Task instructions:
Look for the string "pdec" in the listing below, then copy every line that has it.

<<<<

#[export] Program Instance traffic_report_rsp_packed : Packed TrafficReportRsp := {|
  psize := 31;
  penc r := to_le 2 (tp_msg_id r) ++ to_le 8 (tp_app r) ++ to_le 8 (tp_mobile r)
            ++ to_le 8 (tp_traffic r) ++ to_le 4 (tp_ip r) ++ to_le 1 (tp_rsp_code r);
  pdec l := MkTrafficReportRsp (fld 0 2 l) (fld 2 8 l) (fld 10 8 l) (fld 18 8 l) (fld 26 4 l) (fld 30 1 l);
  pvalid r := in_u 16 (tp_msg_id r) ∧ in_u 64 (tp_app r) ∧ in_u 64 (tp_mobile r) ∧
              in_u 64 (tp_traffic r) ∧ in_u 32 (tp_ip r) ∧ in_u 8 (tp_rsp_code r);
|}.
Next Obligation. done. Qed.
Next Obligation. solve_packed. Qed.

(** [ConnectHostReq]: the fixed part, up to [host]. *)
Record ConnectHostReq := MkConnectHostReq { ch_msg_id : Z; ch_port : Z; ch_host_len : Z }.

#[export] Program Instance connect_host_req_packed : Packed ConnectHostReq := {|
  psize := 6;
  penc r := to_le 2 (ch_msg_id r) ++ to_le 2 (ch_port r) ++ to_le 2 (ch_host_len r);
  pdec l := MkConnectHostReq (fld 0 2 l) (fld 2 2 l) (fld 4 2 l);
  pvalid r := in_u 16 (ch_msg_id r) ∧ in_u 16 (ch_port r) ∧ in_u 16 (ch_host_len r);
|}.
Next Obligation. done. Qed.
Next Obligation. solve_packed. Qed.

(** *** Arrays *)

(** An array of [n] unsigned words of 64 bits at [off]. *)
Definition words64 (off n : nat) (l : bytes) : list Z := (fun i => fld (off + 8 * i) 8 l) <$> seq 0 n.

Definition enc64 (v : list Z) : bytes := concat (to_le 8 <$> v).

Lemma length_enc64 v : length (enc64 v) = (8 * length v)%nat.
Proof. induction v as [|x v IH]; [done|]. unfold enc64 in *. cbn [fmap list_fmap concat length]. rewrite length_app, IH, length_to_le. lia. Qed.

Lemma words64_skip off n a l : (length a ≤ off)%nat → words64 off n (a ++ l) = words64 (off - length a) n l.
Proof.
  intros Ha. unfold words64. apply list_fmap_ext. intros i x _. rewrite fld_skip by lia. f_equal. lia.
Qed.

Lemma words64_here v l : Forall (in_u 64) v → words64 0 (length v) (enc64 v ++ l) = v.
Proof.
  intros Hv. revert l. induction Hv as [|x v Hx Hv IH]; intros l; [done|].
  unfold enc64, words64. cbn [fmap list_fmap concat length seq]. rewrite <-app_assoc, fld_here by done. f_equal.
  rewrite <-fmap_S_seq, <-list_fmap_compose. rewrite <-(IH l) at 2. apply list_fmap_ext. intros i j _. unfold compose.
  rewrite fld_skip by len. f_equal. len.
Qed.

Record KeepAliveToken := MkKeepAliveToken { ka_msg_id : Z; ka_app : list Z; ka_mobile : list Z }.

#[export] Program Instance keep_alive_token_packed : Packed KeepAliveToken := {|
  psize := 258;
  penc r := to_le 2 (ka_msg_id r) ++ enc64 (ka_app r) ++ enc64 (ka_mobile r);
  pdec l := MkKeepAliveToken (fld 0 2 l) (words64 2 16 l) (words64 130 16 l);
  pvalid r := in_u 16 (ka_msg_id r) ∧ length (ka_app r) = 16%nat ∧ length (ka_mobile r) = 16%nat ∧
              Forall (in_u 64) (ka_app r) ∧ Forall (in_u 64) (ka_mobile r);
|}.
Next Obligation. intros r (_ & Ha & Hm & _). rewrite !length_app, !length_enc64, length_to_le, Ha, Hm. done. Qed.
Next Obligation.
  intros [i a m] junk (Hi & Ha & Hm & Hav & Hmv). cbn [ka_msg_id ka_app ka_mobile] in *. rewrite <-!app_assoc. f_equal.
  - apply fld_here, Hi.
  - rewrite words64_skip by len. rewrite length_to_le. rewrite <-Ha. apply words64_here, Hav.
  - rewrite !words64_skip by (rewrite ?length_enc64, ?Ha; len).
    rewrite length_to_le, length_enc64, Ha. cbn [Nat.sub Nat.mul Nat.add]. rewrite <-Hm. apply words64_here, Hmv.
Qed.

>>>>

Output of the exercise:
  pdec l := MkTrafficReportRsp (fld 0 2 l) (fld 2 8 l) (fld 10 8 l) (fld 18 8 l) (fld 26 4 l) (fld 30 1 l);
  pdec l := MkConnectHostReq (fld 0 2 l) (fld 2 2 l) (fld 4 2 l);
  pdec l := MkKeepAliveToken (fld 0 2 l) (words64 2 16 l) (words64 130 16 l);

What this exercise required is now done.